I am using codec => multiline for the input to get it as a single event but i could not able to get tag in the message.

some one please help me on this. Thank you.

my input build.xml

<?xml version='1.0' encoding='UTF-8'?> rattisyam 1 8 refs/remotes/origin/master 0eae8a5c898e67eab676b5e95983ac11a20e7534 refs/remotes/origin/master 6 https://github.com/rattisyam/maven-project.git refs/remotes/origin/master /var/lib/jenkins/workspace/PackageJob 35 1517408055456 1517408055457 SUCCESS 10748 UTF-8 false /var/lib/jenkins/workspace/PackageJob 2.73.3 false

logstash.conf file:
input {
file {
path => "/var/lib/jenkins/jobs/PackageJob/builds/8/build.xml"
sincedb_path => "/dev/null"
start_position => "beginning"
type => "buildxml"

    codec => multiline {
          pattern => "<?xml version='1.0' encoding='UTF-8'?>"
          negate => true
          what => "next"
          max_lines => 1000
        }
 }

}

filter {

}

output {
elasticsearch {
hosts => ["172.31.33.209:9200"]
index => "buildxml1"
document_type => "demobuildxml"
}

stdout { codec => rubydebug }

}

my output which i am getting now :

<?xml version='1.0' encoding='UTF-8'?> rattisyam 1 17 refs/remotes/origin/master 0eae8a5c898e67eab676b5e95983ac11a20e7534 refs/remotes/origin/master 8 https://github.com/rattisyam/maven-project.git refs/remotes/origin/master /var/lib/jenkins/workspace/PackageJob 39 1517409456533 1517409456534 SUCCESS 10641 UTF-8 false /var/lib/jenkins/workspace/PackageJob 2.73.3 false

--here end tag is missing so that i canot apply xml parser on input message.

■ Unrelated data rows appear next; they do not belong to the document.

(** An execution that moves on. *)
Lemma set_phase_elem (n : nat) e p (l : list Execution) e' : l !! n = Some e → e' ∈ <[n := set_phase p e]> l → e' = set_phase p e ∨ e' ∈ l.
Proof. intros Hn [i Hi]%list_elem_of_lookup. apply list_lookup_insert_Some in Hi as [(<- & <- & _)|(_ & Hi)]; [by left|right; by eapply list_elem_of_lookup_2]. Qed.
Lemma elem_set_phase (n : nat) e p (l : list Execution) e' : l !! n = Some e → e' ∈ l → e' = e ∨ e' ∈ <[n := set_phase p e]> l.
Proof.
  intros Hn [i Hi]%list_elem_of_lookup. destruct (decide (n = i)) as [<-|Hne]; [left; congruence|right].
  eapply list_elem_of_lookup_2. by rewrite list_lookup_insert_ne.
Qed.
Lemma set_phase_in (n : nat) e p (l : list Execution) : l !! n = Some e → set_phase p e ∈ <[n := set_phase p e]> l.
Proof. intros Hn. eapply list_elem_of_lookup_2, list_lookup_insert_eq. by eapply lookup_lt_Some. Qed.

Lemma inv_phase s n e p cs :
  Inv s → executions s !! n = Some e → p ≠ ph_claimed → (cs = [] ∨ cs = [claim_of e] ∧ ex_phase e = ph_claimed) →
  Inv {| db := db s; executions := <[n := set_phase p e]> (executions s); runs := runs s ++ cs |}.
Proof.
  intros HI Hn Hp Hcs. pose proof (list_elem_of_lookup_2 _ _ _ Hn) as He.
  assert (∀ e', e' ∈ <[n := set_phase p e]> (executions s) → ∃ e0, e0 ∈ executions s ∧ ex_id e' = ex_id e0 ∧ ex_job e' = ex_job e0 ∧ ex_worker e' = ex_worker e0) as Hold.
  { intros e' [->|He']%(set_phase_elem _ _ _ _ _ Hn); [by exists e|by exists e']. }
  assert (∀ e0, e0 ∈ executions s → ∃ e', e' ∈ <[n := set_phase p e]> (executions s) ∧ key e' = key e0 ∧ claim_of e' = claim_of e0 ∧
            ex_worker e' = ex_worker e0 ∧ ex_job e' = ex_job e0 ∧ (ex_phase e0 ≠ ph_claimed → ex_phase e' ≠ ph_claimed)) as Hnew.
  { intros e0 [->|He0]%(elem_set_phase n e p _ _ Hn); [exists (set_phase p e)|by exists e0]. split; [by apply set_phase_in|done]. }
  split; cbn; try apply HI.
  - intros e' (e0 & He0 & -> & _)%Hold. by apply (i_known s HI).
  - intros e' j (e0 & He0 & -> & -> & _)%Hold. by apply (i_below s HI).
  - intros id j k Hj Hk. destruct (i_all s HI id j k Hj Hk) as (e0 & (e' & ? & Hke & _)%Hnew & <-). by exists e'.
  - replace (key <$> _) with (key <$> executions s); [apply HI|]. rewrite list_fmap_insert. symmetry. apply list_insert_id.
    by rewrite list_lookup_fmap, Hn.
  - intros e' (e0 & He0 & Hi & Hj & Hw)%Hold. unfold exec_ok. rewrite Hj, Hw. by apply (i_exec s HI).
  - intros id j Hj Hst. destruct (i_lock s HI id j Hj Hst) as (e0 & (e' & ? & Hke & _ & Hw & Hjb & _)%Hnew & ? & ? & ?). exists e'.
    rewrite Hke, Hw, Hjb. done.
  - intros c [Hc|Hc]%elem_of_app.
    + destruct (i_runs s HI c Hc) as (e0 & He0 & Hph & ->). destruct (Hnew e0 He0) as (e' & ? & _ & <- & _ & _ & ?). exists e'. auto.
    + destruct Hcs as [->|[-> _]]; [by apply elem_of_nil in Hc|]. apply list_elem_of_singleton in Hc as ->.
      exists (set_phase p e). split; [by apply set_phase_in|done].
  - apply NoDup_app. split; [apply HI|]. split; [|destruct Hcs as [->|[-> _]]; [constructor|apply NoDup_singleton]].
    intros c Hc Hin. destruct Hcs as [->|[-> Hph]]; [by apply elem_of_nil in Hin|]. apply list_elem_of_singleton in Hin as ->.
    destruct (i_runs s HI _ Hc) as (e0 & He0 & Hph0 & Heq). assert (e = e0) as <-; [|done]. apply (exec_same s); [done..|].
    unfold claim_of in Heq. injection Heq. unfold key. congruence.
Qed.
(* ===== verification/RateLimit.v ===== *)
(** * RateLimit: the guard, its policies and the two stores of [ratelimit/src].

    [redis-rate-limit.store.ts] runs a Lua script, which Redis executes in one step: it is a
    function of the keys of a bucket. [pg-rate-limit.store.ts] is one upsert. The readings of
    [Date.now()] are arguments, and so is the clock of Redis. Numbers are integers. *)
From Stdlib Require Import Ascii.
From stdpp Require Import pretty.
From S2P Require Import Prelude JsText JsDate JsCursor.
Local Open Scope Z_scope.

Inductive RateError :=
| NotConfigured
| ScriptError                         (** an error of the Lua script *)
| RangeError_
| SqlFailure (code : string)
| ServiceUnavailableException
| TooManyRequests
| ExecutorError (message : string).

(** ** Decisions *)

Inductive RateLimitBucket := bucket_ip | bucket_tenant | bucket_user | bucket_route.
Record RateLimitMetadata := { md_bucket : RateLimitBucket; md_scope : string; md_cost : option Z; md_limit : option Z; md_windowSeconds : option Z }.
Record ResolvedRateLimitPolicy := { rp_bucket : RateLimitBucket; rp_scope : string; rp_cost : Z; rp_limit : Z; rp_windowSeconds : Z }.
Record RateLimitDecisionContext := {
  dc_bucketKey : string;
  dc_tenantId : option string;
  dc_userId : option string;
  dc_ttlMs : Z;
  dc_scope : string;
  dc_cost : Z;
  dc_limit : Z;
  dc_bucket : RateLimitBucket }.
Record RateLimitDecision := {
  rd_allowed : bool;
  rd_limit : Z;
  rd_remaining : Z;
  rd_resetAtEpochMs : Z;
  rd_retryAfterSeconds : Z;
  rd_used : Z }.

(** [Math.ceil(ms / 1000)] *)
Definition ceil_seconds (ms : Z) : Z := - (- ms / 1000).
Definition retry_after (ms : Z) : Z := Z.max 1 (ceil_seconds ms).

(** ** The sliding window in Redis *)

(** The sorted set of members by score, the hash of their weights, the counter, and when the three keys
    expire: the script gives them one time to live. *)
Record Window := { events : gmap string Z; weights : gmap string Z; total : Z; expiresAt : Z }.
Definition no_window : Window := {| events := ∅; weights := ∅; total := 0; expiresAt := 0 |}.
(** Keys past their time to live are gone. *)
Definition alive (redisNow : Z) (w : Window) : Window := if expiresAt w <=? redisNow then no_window else w.

(** The lowest score: [ZRANGE key 0 0 WITHSCORES]. *)
Definition oldest (m : gmap string Z) : option Z :=
  map_fold (λ _ t o, Some (match o with Some u => Z.min t u | None => t end)) None m.
Definition reset_at (now windowMs : Z) (m : gmap string Z) : Z := match oldest m with Some t => t + windowMs | None => now + windowMs end.
Definition sum_of (m : gmap string Z) : Z := map_fold (λ _ c s, c + s) 0 m.

(** [ZRANGEBYSCORE key -inf minScore] and the entries that stay. *)
Definition expired_at (minScore : Z) (m : gmap string Z) : gmap string Z := filter (λ p, p.2 ≤ minScore) m.
Definition kept_at (minScore : Z) (m : gmap string Z) : gmap string Z := filter (λ p, minScore < p.2) m.
(** The weights of a set of members, 0 for a member that has none. *)
Definition weights_of (members weights : gmap string Z) : gmap string Z := map_imap (λ m _, Some (default 0 (weights !! m))) members.

(** [max_unpack]: how many values [unpack] can pass to a call of Lua. *)
Definition SLIDING_WINDOW_LUA (max_unpack : nat) (now windowMs limit cost : Z) (member : string) (redisNow : Z) (w0 : Window) :
    outcome RateError RateLimitDecision * Window :=
  let w := alive redisNow w0 in
  let minScore := now - windowMs in
  let expired := expired_at minScore (events w) in
  if (max_unpack <? size expired)%nat then (Throw ScriptError, w) else
  let removedCost := sum_of (weights_of expired (weights w)) in
  let w1 := {| events := kept_at minScore (events w); weights := filter (λ p, expired !! p.1 = None) (weights w);
               total := if 0 <? removedCost then total w - removedCost else total w; expiresAt := expiresAt w |} in
  let current := total w1 in
  if limit <? current + cost then
    let resetAt := reset_at now windowMs (events w1) in
    (Ok {| rd_allowed := false; rd_limit := limit; rd_remaining := Z.max (limit - current) 0; rd_resetAtEpochMs := resetAt;
           rd_retryAfterSeconds := retry_after (resetAt - now); rd_used := current |}, w1)
  else
    let used := current + cost in
    let events' := <[member := now]> (events w1) in
    let resetAt := reset_at now windowMs events' in
    (Ok {| rd_allowed := true; rd_limit := limit; rd_remaining := Z.max (limit - used) 0; rd_resetAtEpochMs := resetAt;
           rd_retryAfterSeconds := retry_after (resetAt - now); rd_used := used |},
     {| events := events'; weights := <[member := cost]> (weights w1); total := used; expiresAt := redisNow + Z.max (windowMs * 2) 1000 |}).

Definition MAX_SAFE_INTEGER : Z := 2 ^ 53 - 1.
Definition bucket_name (b : RateLimitBucket) : string :=
  match b with bucket_ip => "ip" | bucket_tenant => "tenant" | bucket_user => "user" | bucket_route => "route" end.
Definition baseKey (keyPrefix : option string) (c : RateLimitDecisionContext) : string :=
  default "stynx:ratelimit" keyPrefix +:+ ":" +:+ bucket_name (dc_bucket c) +:+ ":" +:+ dc_scope c +:+ ":" +:+ dc_bucketKey c.
(** A store of one process: whether it is connected, and its counter. *)
Record RedisStore := { connected : bool; keyPrefix : option string; sequence : Z }.
Definition member_of (now sequence_ : Z) : string := pretty now +:+ ":" +:+ pretty sequence_.
Definition consumeRedis (max_unpack : nat) (now redisNow : Z) (c : RateLimitDecisionContext) (st : RedisStore) (db : gmap string Window) :
    outcome RateError RateLimitDecision * RedisStore * gmap string Window :=
  if negb (connected st) then (Throw NotConfigured, st, db) else
  let k := baseKey (keyPrefix st) c in
  let sequence' := (sequence st + 1) mod MAX_SAFE_INTEGER in
  let '(r, w) := SLIDING_WINDOW_LUA max_unpack now (dc_ttlMs c) (dc_limit c) (dc_cost c) (member_of now sequence') redisNow (default no_window (db !! k)) in
  (r, {| connected := true; keyPrefix := keyPrefix st; sequence := sequence' |}, <[k := w]> db).

(** ** What Postgres reads of a text *)

Section sql.
(** The cast [$1::uuid]: the value, if the text is one. *)
Context (uuid_in : string → option string).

and my goal is to get username, buil duration,build number, build status and project name from the build.xml file

please help me how to get these details in kibana.

Regards,
Syam

output:
output which i got now:

<?xml version='1.0' encoding='UTF-8'?> rattisyam 1 17 refs/remotes/origin/master 0eae8a5c898e67eab676b5e95983ac11a20e7534 refs/remotes/origin/master 8 https://github.com/rattisyam/maven-project.git refs/remotes/origin/master /var/lib/jenkins/workspace/PackageJob 39 1517409456533 1517409456534 SUCCESS 10641 UTF-8 false /var/lib/jenkins/workspace/PackageJob 2.73.3 false

please help me on this config.Thank you

When you post preformatted code, please use the preformatted text button to ensure the forums don't mess with it, there's an icon that looks like </>, just highlight your text and click that button, helps in understanding what you paste in.

As far as the issue, I'm not quite sure how it processes the what action next...does it stick it at the beginning of the line or at the end? Regardless, have you tried setting your pattern to <build> and then what to previous? Seems like it would give you something like below.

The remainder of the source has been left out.